A physiological role for C60 and C77. a, b TIRF imaging of adipocytes overexpressing TagRFPt-Akt2-WT treated with a BCNU/AF or H₂O₂ (100 µM) or b glucose oxidase (GOD) as indicated prior to stimulation with 1 nM insulin. Data are mean ± SEM. c The simplified mechanistic AKT oxidation-phosphorylation network model. Ins Insulin, IR Insulin receptor, NOX NADPH oxidase 4, DPI diphenylene iodinium, ROS reactive oxygen species, Akt-ox oxidized Akt, Akt-red reduced Akt, Akt-ox-PM oxidized PM Akt, Akt-red-PM reduced PM Akt.
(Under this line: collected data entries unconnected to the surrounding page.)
Lemma step_pipeline_inv (V : list service.MessageValidation) (a : Action) (s s' : Sys) :
  pipeline_inv V s → step a s = Next s' → pipeline_inv (V ++ validated [a]) s'.
Proof.
  intros Hinv Hstep. apply step_effects in Hstep.
  destruct Hstep as [Hf|Hsh|payload nextProt|sender protocol msg|protoName priority|o
                    |m Hcap|Hf|m rest new Hf Hpq' Hnew|Hf Hsh|err Hcs Hr|m q' Hcs Hr
                    |q' Hcs Hr|payload h nextProt exclude order Hcs Hsnap
                    |t f f' w' Hcs Hcase|t f w' Hcs Hcase].
  all: cbn [validated]; rewrite ?app_nil_r.
  all: destruct Hinv as (Hlen & Hq & Hpq & Hc & Hs & Hl & Hm).
  all: unfold pipeline_inv, with_world, with_consumer, with_feeder, log_event;
       cbn [sys_world w_prot w_trace feeder consumer].
  - done.
  - done.
  - destruct (submit_events (ViaBroadcast payload nextProt) (sys_world s))
      as (new & E & Hq' & _).
    destruct (intake_events_no_sends new log.Error
                "could not convert to message validation, ignoring message"
                metrics.PropagationQueueLen Hq') as (Hs' & Hm' & Hl').
    rewrite submit_prot, E, sends_app, logged_app, metric_values_app, Hs', Hm', Hl' by done.
    done.
  - destruct (submit_events (ViaRelay sender protocol msg) (sys_world s))
      as (new & E & Hq' & _).
    destruct (intake_events_no_sends new log.Error
                "could not convert to message validation, ignoring message"
                metrics.PropagationQueueLen Hq') as (Hs' & Hm' & Hl').
    rewrite submit_prot, E, sends_app, logged_app, metric_values_app, Hs', Hm', Hl' by done.
    done.
  - done.
  - rewrite apply_op_world. cbn [w_prot w_trace].
    destruct o; cbn [validated]; rewrite app_nil_r;
      cbn [propagateQ pq set_peers op_log sends logged metric_values];
      rewrite decide_False by naive_solver; done.
  - split; [|split; [|split; [|split; [|split; [|done]]]]].
    + cbn. rewrite length_app. cbn. unfold propagateHandleBufferSize in *. lia.
    + cbn. intros m' Hin. apply elem_of_app in Hin as [Hin|Hin]; apply elem_of_app; auto.
    + cbn. intros prio it Hin. destruct (Hpq prio it Hin) as (m' & -> & ?).
      exists m'. split; [done|]. apply elem_of_app; auto.
    + destruct (consumer s); try done.
      * destruct Hc as (m' & ? & ?). exists m'. split; [apply elem_of_app; auto|done].
      * destruct Hc as [(m' & ? & ?) ?]. split; [|done]. exists m'.
        split; [apply elem_of_app; auto|done].
    + intros a Hin. destruct (Hs a Hin) as (m' & ? & ?). exists m'.
      split; [apply elem_of_app; auto|done].
  - done.
  - subst new. rewrite Hpq' in Hlen, Hq. cbn [length] in Hlen.
    split; [cbn; lia|]. split; [cbn; intros m' Hin; apply Hq; by right|].
    split; [|split; [done|split; [|split]]].
    + cbn. unfold priorityq.Write.
      destruct (priorityq.closed (pq (w_prot (sys_world s)))); cbn; [done|].
      intros prio it Hin. apply elem_of_app in Hin as [Hin|Hin]; [eauto|].
      apply list_elem_of_singleton in Hin as [= -> ->]. exists m. split; [done|].
      apply Hq. by left.
    + intros a. cbn [sends]. rewrite sends_app, sends_app.
      destruct (priorityq.closed _), (priorities _ !! _); cbn; apply Hs.
    + cbn [logged]. rewrite !logged_app.
      destruct (priorityq.closed _), (priorities _ !! _); cbn; apply Hl.
    + cbn [metric_values]. rewrite decide_True by done. rewrite !metric_values_app.
      constructor; [unfold propagateHandleBufferSize in *; lia|].
      destruct (priorityq.closed _), (priorities _ !! _); cbn; apply Hm.
  - cbn [propagateQ pq set_pq priorityq.Close priorityq.pending sends logged metric_values].
    rewrite decide_False by naive_solver. done.
  - cbn [sends logged metric_values]. rewrite decide_False by naive_solver. done.
  - apply Read_item in Hr as (_ & _ & prio & Hp).
    split; [done|]. split; [done|]. split; [|split; [|split; [done|split; [|done]]]].
    + cbn. intros prio' it Hin. apply (Hpq prio' it). rewrite Hp. by right.
    + destruct (Hpq prio (priorityq.ItemValidation m)) as (m' & [= <-] & Hin).
      { rewrite Hp. by left. }
      exists m. done.
    + cbn [logged]. by rewrite decide_False by naive_solver.
  - apply Read_item in Hr as (_ & _ & prio & Hp).
    destruct (Hpq prio priorityq.ItemOther) as (m' & ? & _); [|done].
    rewrite Hp. by left.
  - rewrite Hcs in Hc. split; [done|]. split; [done|]. split; [done|].
    split; [|done]. cbn. split; [done|constructor].
  - rewrite Hcs in Hc. destruct Hc as [Hrec Hex].
    inversion Hcase as [p rest Hr He|p rest Hr He| | |i p Hi err|i p e Hi|i p Hi|];
      subst; cbn [w_prot w_trace].
    + done.
    + split; [done|]. split; [done|]. split; [done|]. split; [|done].
      cbn. split; [done|]. apply Forall_app. split; [done|]. by repeat constructor.
    + assert (Hp : fo_exclude f ≠ p).
      { rewrite Forall_lookup in Hex. apply (Hex i (p, SendCall) Hi). }
      split; [done|]. split; [done|]. split; [done|]. split; [|split; [|done]].
      * cbn. split; [done|]. apply Forall_insert; done.
      * cbn [sends]. intros a Hin. apply elem_of_cons in Hin as [->|Hin]; [|by apply Hs].
        destruct Hrec as (m & Hin & Hm1 & Hm2 & Hm3). exists m. split; [done|].
        unfold carries. cbn. rewrite Hm3. done.
    + split; [done|]. split; [done|]. split; [done|]. split; [|split; [|split; [|done]]].
      * cbn. split; [done|]. apply Forall_insert; [done|].
        rewrite Forall_lookup in Hex. apply (Hex i _ Hi).
      * done.
      * cbn [logged]. by rewrite decide_False by naive_solver.
    + split; [done|]. split; [done|]. split; [done|]. split; [|done].
      cbn. split; [done|]. apply Forall_insert; [done|].
      rewrite Forall_lookup in Hex. apply (Hex i _ Hi).
  - rewrite Hcs in Hc. inversion Hcase; subst. done.
Qed.
(** * Portfolio site: model invariants, derived fields, queries and export

    A shallow embedding of the Django application under [core/]:
    [core/models.py] (save overrides and computed properties),
    [core/views.py] (listing filters, the blog detail accessor, the JSON
    endpoint) and [core/management/commands/export_json.py].

    Conventions of the embedding.
    - A database table is a finite map from primary key to row
      ([gmap Z row]); a model instance held in memory is a row together
      with an optional primary key ([Instance]).
    - A Python exception is a value of [Py.exn]; code that may raise
      returns [Py.result A], with [inl] for the exception.
    - Text is a [string], a sequence of bytes: the UTF-8 form of text held
      in the database, the bytes of a header of a request.
    - "Now" ([timezone.now()]) is an explicit argument.
    - Constraint checks done by the database itself (unique columns,
      column widths) are outside the model: [Orm.Model_save] is the write
      that Django issues when no constraint is violated. The range of an
      integer column is modelled where the application itself drives a
      number up, the view counter written through
      [Orm.Model_save_update_fields]. *)

From Stdlib Require Import ZArith Lia List String Ascii Bool.
From stdpp Require Import gmap strings list fin_maps pretty.

Local Open Scope string_scope.
Local Open Scope Z_scope.

#[local] Set Warnings "-clear-no-such-hyp".

(** ** Python values and exceptions *)

Module Py.

Inductive exn : Type :=
| NameError (name : string)
| AttributeError (obj attr : string)
| ValueError (msg : string)
| DoesNotExist (model : string)
| MultipleObjectsReturned (model : string)
| TypeError (msg : string)
| DatabaseError (msg : string)
| OverflowError (msg : string)
| Http404.

Definition result (A : Type) : Type := (exn + A)%type.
Reaction numbers rx (x = 0–37) denote the model reactions (Supplementary Tables 1 and 2). d Simulated response of Akt-PM and phospho-Akt levels with either insulin stimulation alone, or in combination with BCNU/AF, using a representative best-fitted model parameter set. e Model prediction of the influence of BCNU/AF on Akt recruitment in response to increasing amounts of PIP3. Predictions are averaged using three independent best-fitted parameter sets (Supplementary Table 2); Data are mean ± SEM. f Model prediction of the effect of DPI on Akt recruitment under a low (at 0 min time-point) or high level (at 10 min time-point) of insulin stimulation. Data are mean ± SEM. g Model prediction of the effect of increasing DPI concentration on Akt (left panel) and Akt substrate phosphorylation (right panel). DPI was added for 30 min prior to a 10 min insulin stimulus. h, i Experimental validation of model predictions. h Adipocytes overexpressing TagRFP-T-Akt2-WT were imaged by TIRFm and treated with either DMSO or 10 μM DPI 10 min prior to insulin stimulation. i DPI dose response. Adipocytes were pretreated with the indicated dose of DPI for 30 min prior to stimulation with 1 nM insulin. j Differential cysteine alkylation and mass spectrometry method of measuring the redox state of Akt1 cysteines. Unpaired cysteine thiols were alkylated with 12C-IPA and the oxidized thiols with 13C-IPA following reduction with DTT. k Box (inter-quartile range; median) and whiskers (min:max) plots showing the oxidation of Cys60 and Cys297 in NIH/3T3 fibroblasts in the presence or absence of 10 nM insulin. Peptide were binned into 0–5 min and 10–60 min insulin periods. Two biological replicates were performed. *p < 0.05 by two-sided Wilcoxon rank sum test.